A process is generally about activities: An input is transformed by one or more activities to a desired output. OK – maybe you want a bit more detail than that, so let us dig into the meaning of processes a bit further with the following topics:
- why we need a processes and the potential benefits;
- when a process is needed;
- the components of a process.
When we write about a process in this article we generally describe a “written process”. Not all processes need to be written down, but writing down your processes is one of the better ways to gain all benefits of processes.
Please note: A process should not be confused with a procedure.
Why do we need processes?
Processes structure activities in the correct sequence. Processes are what ensure that your business works. You have them in your business today even if they are not written down.

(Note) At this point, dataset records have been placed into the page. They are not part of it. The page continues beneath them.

(* ===== verification/Naming.v ===== *)
(** * VM names: src/core/domain/vm/naming and NormalizeName

    Random "adjective-surname" names, the FNV-1a suffix used when they collide,
    and the normalisation of user-supplied names into DNS labels. *)

From S2P Require Import Prelude.

(** adjectives.go *)
Definition adjectives : list string :=
  [
    "admiring"; "adoring"; "affectionate"; "agitated"; "amazing"; "angry"; "awesome"; "beautiful";
    "blissful"; "bold"; "boring"; "brave"; "busy"; "charming"; "clever"; "compassionate";
    "competent"; "condescending"; "confident"; "cool"; "cranky"; "crazy"; "dazzling"; "determined";
    "distracted"; "dreamy"; "eager"; "ecstatic"; "elastic"; "elated"; "elegant"; "eloquent"; "epic";
    "exciting"; "fervent"; "festive"; "flamboyant"; "focused"; "friendly"; "frosty"; "funny";
    "gallant"; "gifted"; "goofy"; "gracious"; "great"; "happy"; "hardcore"; "heuristic"; "hopeful";
    "hungry"; "infallible"; "inspiring"; "intelligent"; "interesting"; "jolly"; "jovial"; "keen";
    "kind"; "laughing"; "loving"; "lucid"; "magical"; "modest"; "musing"; "mystifying"; "naughty";
    "nervous"; "nice"; "nifty"; "nostalgic"; "objective"; "optimistic"; "peaceful"; "pedantic";
    "pensive"; "practical"; "priceless"; "quirky"; "quizzical"; "recursing"; "relaxed"; "reverent";
    "romantic"; "sad"; "serene"; "sharp"; "silly"; "sleepy"; "stoic"; "strange"; "stupefied";
    "suspicious"; "sweet"; "tender"; "thirsty"; "trusting"; "unruffled"; "upbeat"; "vibrant";
    "vigilant"; "vigorous"; "wizardly"; "wonderful"; "xenodochial"; "youthful"; "zealous"; "zen"
  ].

(** surnames.go *)
Definition surnames : list string :=
  [
    "agnesi"; "albattani"; "allen"; "almeida"; "antonelli"; "archimedes"; "ardinghelli";
    "aryabhata"; "austin"; "babbage"; "banach"; "banzai"; "bardeen"; "bartik"; "bassi"; "beaver";
    "bell"; "benz"; "bhabha"; "bhaskara"; "black"; "blackburn"; "blackwell"; "bohr"; "booth";
    "borg"; "bose"; "bouman"; "boyd"; "brahmagupta"; "brattain"; "brown"; "buck"; "burnell";
    "cannon"; "carson"; "cartwright"; "carver"; "cerf"; "chandrasekhar"; "chaplygin"; "chatelet";
    "chatterjee"; "chaum"; "chebyshev"; "clarke"; "cohen"; "colden"; "cori"; "cray"; "curie";
    "curran"; "darwin"; "davinci"; "dewdney"; "dhawan"; "diffie"; "dijkstra"; "dirac"; "driscoll";
    "dubinsky"; "easley"; "edison"; "einstein"; "elbakyan"; "elgamal"; "elion"; "ellis";
    "engelbart"; "euclid"; "euler"; "faraday"; "feistel"; "fermat"; "fermi"; "feynman"; "franklin";
    "gagarin"; "galileo"; "galois"; "ganguly"; "gates"; "gauss"; "germain"; "goldberg"; "goldstine";
    "goldwasser"; "golick"; "goodall"; "gould"; "greider"; "grothendieck"; "haibt"; "hamilton";
    "haslett"; "hawking"; "heisenberg"; "hellman"; "hermann"; "herschel"; "hertz"; "heyrovsky";
    "hodgkin"; "hofstadter"; "hoover"; "hopper"; "hugle"; "hypatia"; "ishizaka"; "jackson"; "jang";
    "jemison"; "jennings"; "jepsen"; "johnson"; "joliot"; "jones"; "kalam"; "kapitsa"; "kare";
    "keldysh"; "keller"; "kepler"; "khayyam"; "khorana"; "kilby"; "kirch"; "knuth"; "kowalevski";
    "lalande"; "lamarr"; "lamport"; "leakey"; "leavitt"; "lederberg"; "lehmann"; "lewin";
    "lichterman"; "liskov"; "lovelace"; "lumiere"; "mahavira"; "margulis"; "matsumoto"; "maxwell";
    "mayer"; "mccarthy"; "mcclintock"; "mclaren"; "mclean"; "mcnulty"; "meitner"; "mendel";
    "mendeleev"; "meninsky"; "merkle"; "mestorf"; "mirzakhani"; "montalcini"; "moore"; "morse";
    "moser"; "murdock"; "napier"; "nash"; "neumann"; "newton"; "nightingale"; "nobel"; "noether";
    "northcutt"; "noyce"; "panini"; "pare"; "pascal"; "pasteur"; "payne"; "perlman"; "pike";
    "poincare"; "poitras"; "proskuriakova"; "ptolemy"; "raman"; "ramanujan"; "rhodes"; "ride";
    "ritchie"; "robinson"; "roentgen"; "rosalind"; "rubin"; "saha"; "sammet"; "sanderson";
    "satoshi"; "shamir"; "shannon"; "shaw"; "shirley"; "shockley"; "shtern"; "sinoussi"; "snyder";
    "solomon"; "spence"; "stonebraker"; "sutherland"; "swanson"; "swartz"; "swirles"; "taussig";
    "tesla"; "tharp"; "thompson"; "torvalds"; "tu"; "turing"; "varahamihira"; "vaughan"; "villani";
    "visvesvaraya"; "volhard"; "wescoff"; "wilbur"; "wiles"; "williams"; "williamson"; "wilson";
    "wing"; "wozniak"; "wright"; "wu"; "yalow"; "yonath"; "zhukovsky"
  ].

As you can tell, processes are important. Writing down (or mapping or visualizing) processes is also important because:
- It provides an overview of how your business works.
- It can help you identify which process needs optimization.
- Processes help your different business functions cooperate and integrate.
- When you control your processes, it makes it easier to manage quality and performance in your business.
When is a process needed?
A process is needed for pretty much everything. Every time you have an activity or task in your business, it is a process or part of a process. However, you do not always need to write down your processes.
A written process might be need if:
- Timing: Does the process need to be executed at a particular time or as part of a larger process?
- Complexity: Do you consider the activity complex when considering the amount of training your employees have in the task?
- Length: Is the activity lengthy or are there interruptions/pauses when the activity or related activities are performed?
- Number: Do many employees perform the activity together? Collaboration on tasks is a great reason to write down the process.
- Variation: Do different employees perform the activity differently (small or large variations)?
- Criticality: Is the activity critical for your business, a product or the internal workflows?
- Safety: Could people be hurt or property be damaged if the activity is not performed correctly?
If any (or all) of the above are true for your activity, then you may benefit from a written process.
The criteria are similar to the criteria we have defined for when to write down your procedures. Therefore, it may be helpful to have a look at our Procedure Quiz. This quiz will tell you if you need written procedures. It can also be used to indicate if you need written processes.
Components of a process
A documented (written) process can be created in many ways. Some business write their processes in manuals. Others use flowcharts to visualize their processes and show the relationship between different processes.
A few things are relatively common for all processes:
- A process starts with an input. This is the external requirement – for example: A customer wants a tire for their car.
- Next, is the activity. This is where “business” gets done in the process. In our example with the car tire, the overall activity would be production of a car tire. Naturally, this activity can be broken down into sub-processes.
- Finally, we have the output. This is the result of the process. It should match or be consistent with the input (the need or requirement).
Processes are everywhere. It is simply impossible to avoid them. Business can do better when they optimize their processes and, hopefully, write them down in one form or another.
Processes are simple creatures but do not let that deceive you: Processes can take a lot of skill and effort to get just right.